Antipati olmak, kişinin başka bir kişi veya şeye karşı tümüyle kötü duygular beslemesi veya karşı çıkması anlamına gelir. Antipatiden kasıt, karşı tarafa karşı kutuplaşmış duygular içinde olmaktır. Bu duygular arasında hınç, nefret, öfke, üzüntü ve rahatsızlık gelmektedir. Antipati olmak, çoğu zaman başka bir kişiye karşı beslenir, ancak aynı zamanda şeyler, fikirler, durumlar veya olaylar için de geçerlidir.
Kişi, bir başkasını antipati duygusuyla karşılayabilir, ancak bu duyguların kaynağının ne olduğunu belirlemek çoğu zaman oldukça zor olabilir. Buna sebep olabilecek faktörler arasında, kişinin kendisine özgü görüşleri, deneyimleri ve yaşantısı, toplumsal cinsiyet, kültür veya etnik köken olabilir.

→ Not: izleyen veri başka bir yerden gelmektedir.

Lemma utf8_encode_cp_scalar c :
  utf8_encode_cp c <> None <-> scalar_value c = true.
Proof.
  unfold utf8_encode_cp, scalar_value.
  destruct (Z.ltb_spec c 0); [split; [congruence|]|].
  { destruct (Z.leb_spec 0 c); [lia|discriminate]. }
  destruct (Z.leb_spec 0 c); [|lia]. cbn [andb].
  destruct (Z.ltb_spec c 128).
  { destruct (Z.ltb_spec c 1114112); [|lia].
    destruct (Z.leb_spec 55296 c); [lia|]. split; [reflexivity|discriminate]. }
  destruct (Z.ltb_spec c 2048).
  { destruct (Z.ltb_spec c 1114112); [|lia].
    destruct (Z.leb_spec 55296 c); [lia|]. split; [reflexivity|discriminate]. }
  destruct (Z.ltb_spec c 65536).
  { destruct (Z.ltb_spec c 1114112); [|lia]. cbn [andb].
    destruct ((55296 <=? c) && (c <? 57344))%bool; cbn [negb];
      split; congruence. }
  destruct (Z.ltb_spec c 1114112); cbn [andb].
  - destruct (Z.leb_spec 55296 c); [|lia].
    destruct (Z.ltb_spec c 57344); [lia|]. split; [reflexivity|discriminate].
  - split; congruence.
Qed.

Lemma utf8_encode_scalar t :
  utf8_encode t <> None <-> encodable_text t = true.
Proof.
  unfold encodable_text. induction t as [|c r IH]; cbn [utf8_encode forallb].
  - split; [reflexivity|discriminate].
  - rewrite andb_true_iff, <- IH, <- utf8_encode_cp_scalar.
    destruct (utf8_encode_cp c), (utf8_encode r); split;
      try (intros [? ?]); try intros ?; try congruence; split; congruence.
Qed.

Lemma some_inj {A} (x y : A) : Some x = Some y -> x = y.
Proof. congruence. Qed.

(** The decoder on the bytes of one encoded code point. *)
Lemma utf8_decode_encoded_cp c bs rest :
  utf8_encode_cp c = Some bs ->
  utf8_decode (bytes_of bs ++ rest)%string = cons_cp c (utf8_decode rest).
Proof.
  unfold utf8_encode_cp.
  destruct (Z.ltb_spec c 0); [discriminate|].
  destruct (Z.ltb_spec c 128).
  { intros E. apply some_inj in E. rewrite <- E. clear E. cbn [bytes_of String.append utf8_decode].
    cbv zeta. rewrite byte_val_of by lia.
    destruct (Z.ltb_spec c 128); [reflexivity|lia]. }
  destruct (Z.ltb_spec c 2048).
  { intros E. apply some_inj in E. rewrite <- E. clear E. cbn [bytes_of String.append utf8_decode].
    cbv zeta.
    assert (2 <= c / 64 < 32) by (Z.div_mod_to_equations; lia).
    assert (0 <= c mod 64 < 64) by (Z.div_mod_to_equations; lia).
    rewrite !byte_val_of by lia. unfold is_cont.
    destruct (Z.ltb_spec (192 + c / 64) 128); [lia|].
    destruct (Z.ltb_spec (192 + c / 64) 194); [lia|].
    destruct (Z.ltb_spec (192 + c / 64) 224); [|lia].
    destruct (Z.leb_spec 128 (128 + c mod 64)); [|lia].
    destruct (Z.ltb_spec (128 + c mod 64) 192); [|lia].
    cbn [andb]. f_equal. Z.div_mod_to_equations; lia. }
  destruct (Z.ltb_spec c 65536).
  { destruct ((55296 <=? c) && (c <? 57344))%bool eqn:Sur; [discriminate|].
    intros E. apply some_inj in E. rewrite <- E. clear E. cbn [bytes_of String.append utf8_decode].
    cbv zeta.
    assert (0 <= c / 4096 < 16) by (Z.div_mod_to_equations; lia).
    assert (0 <= (c / 64) mod 64 < 64) by (Z.div_mod_to_equations; lia).
    assert (0 <= c mod 64 < 64) by (Z.div_mod_to_equations; lia).
    rewrite !byte_val_of by lia. unfold is_cont.
    replace ((224 + c / 4096 - 224) * 4096 + (128 + (c / 64) mod 64 - 128) * 64
             + (128 + c mod 64 - 128)) with c
      by (Z.div_mod_to_equations; lia).
    rewrite Sur.
    destruct (Z.ltb_spec (224 + c / 4096) 128); [lia|].
    destruct (Z.ltb_spec (224 + c / 4096) 194); [lia|].
    destruct (Z.ltb_spec (224 + c / 4096) 224); [lia|].
    destruct (Z.ltb_spec (224 + c / 4096) 240); [|lia].
    destruct (Z.leb_spec 128 (128 + (c / 64) mod 64)); [|lia].
    destruct (Z.ltb_spec (128 + (c / 64) mod 64) 192); [|lia].
    destruct (Z.leb_spec 128 (128 + c mod 64)); [|lia].
    destruct (Z.ltb_spec (128 + c mod 64) 192); [|lia].
    destruct (Z.leb_spec 2048 c); [|lia].
    reflexivity. }
  destruct (Z.ltb_spec c 1114112); [|discriminate].
  intros E. apply some_inj in E. rewrite <- E. clear E. cbn [bytes_of String.append utf8_decode].
  cbv zeta.
  assert (0 <= c / 262144 < 5) by (Z.div_mod_to_equations; lia).
  assert (0 <= (c / 4096) mod 64 < 64) by (Z.div_mod_to_equations; lia).
  assert (0 <= (c / 64) mod 64 < 64) by (Z.div_mod_to_equations; lia).
  assert (0 <= c mod 64 < 64) by (Z.div_mod_to_equations; lia).
  rewrite !byte_val_of by lia. unfold is_cont.
  replace ((240 + c / 262144 - 240) * 262144
           + (128 + (c / 4096) mod 64 - 128) * 4096
           + (128 + (c / 64) mod 64 - 128) * 64 + (128 + c mod 64 - 128)) with c
    by (Z.div_mod_to_equations; lia).
  destruct (Z.ltb_spec (240 + c / 262144) 128); [lia|].
  destruct (Z.ltb_spec (240 + c / 262144) 194); [lia|].
  destruct (Z.ltb_spec (240 + c / 262144) 224); [lia|].
  destruct (Z.ltb_spec (240 + c / 262144) 240); [lia|].
  destruct (Z.ltb_spec (240 + c / 262144) 245); [|lia].
  destruct (Z.leb_spec 128 (128 + (c / 4096) mod 64)); [|lia].
  destruct (Z.ltb_spec (128 + (c / 4096) mod 64) 192); [|lia].
  destruct (Z.leb_spec 128 (128 + (c / 64) mod 64)); [|lia].
  destruct (Z.ltb_spec (128 + (c / 64) mod 64) 192); [|lia].
  destruct (Z.leb_spec 128 (128 + c mod 64)); [|lia].
  destruct (Z.ltb_spec (128 + c mod 64) 192); [|lia].
  destruct (Z.leb_spec 65536 c); [|lia].
  destruct (Z.ltb_spec c 1114112); [|lia].
  reflexivity.
Qed.

Lemma utf8_encode_decode t : forall s,
  utf8_encode t = Some s -> utf8_decode s = Some t.
Proof.
  induction t as [|c r IH]; cbn [utf8_encode]; intros s E.
  - inversion E. reflexivity.
  - destruct (utf8_encode_cp c) as [bs|] eqn:Ec; [|discriminate].
    destruct (utf8_encode r) as [s'|] eqn:Er; [|discriminate].
    inversion E; subst.
    rewrite (utf8_decode_encoded_cp _ _ _ Ec), (IH _ eq_refl). reflexivity.
Qed.

Lemma utf8_encode_inj t1 t2 s :
  utf8_encode t1 = Some s -> utf8_encode t2 = Some s -> t1 = t2.
Proof. intros H1 H2. apply utf8_encode_decode in H1, H2. congruence. Qed.

(** ** Induction on an object, through its items *)

Lemma pyobj_nested_ind (P : pyobj -> Prop) :
  P PyNone -> (forall b, P (PyBool b)) -> (forall z, P (PyInt z)) ->
  (forall d, P (PyFloat d)) -> (forall bs, P (PyBytes bs)) ->
  (forall t, P (PyStr t)) ->
  (forall items, Forall P items -> P (PyTuple items)) ->
  (forall items, Forall P items -> P (PyList items)) ->
  (forall items, Forall (fun kv => P (fst kv) /\ P (snd kv)) items ->
                 P (PyDict items)) ->
  (forall n, P (PyOther n)) ->
  forall o, P o.
Proof.
  intros Hnone Hbool Hint Hfloat Hbytes Hstr Htuple Hlist Hdict Hother.
  fix IH 1. intros [ | b | z | d | bs | t | items | items | items | n ].
  - exact Hnone.
  - apply Hbool.
  - apply Hint.
  - apply Hfloat.
  - apply Hbytes.
  - apply Hstr.
  - apply Htuple. induction items as [|x r IHr]; constructor; [apply IH|exact IHr].
  - apply Hlist. induction items as [|x r IHr]; constructor; [apply IH|exact IHr].
  - apply Hdict. induction items as [|[k v] r IHr]; constructor;
      [split; apply IH|exact IHr].
  - apply Hother.
Qed.

(** ** The interpreter state along a run of [to_json] *)

Lemma register_grows new : forall mods,
  exists added, register new mods = mods ++ added.
Proof.
  unfold register. induction new as [|m r IH]; intros mods; cbn [fold_left].
  - exists []. now rewrite app_nil_r.
  - destruct (existsb (String.eqb m) mods); [apply IH|].
    destruct (IH (mods ++ [m])) as [added ->].
    exists (m :: added). now rewrite <- app_assoc.
Qed.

Antipati olmak, kişinin toplum içerisinde kimseye saygısızlık içermeyen bir şekilde karşı çıkmasına olanak verir. Yani, kişi, karşı çıktığı kişi veya şeylere yönelik olumsuz duygularını ifade edebilir, ancak bunu öfke veya hakaret içermeyen bir şekilde yapmalıdır. Ayrıca, bu duyguların sürekli olarak nüksetmesine izin vermemek gerekir. Bu sayede, kişinin karşı kutbuna yönelik davranışları, ötekileştirme ve ayrımcılıktan uzak olur.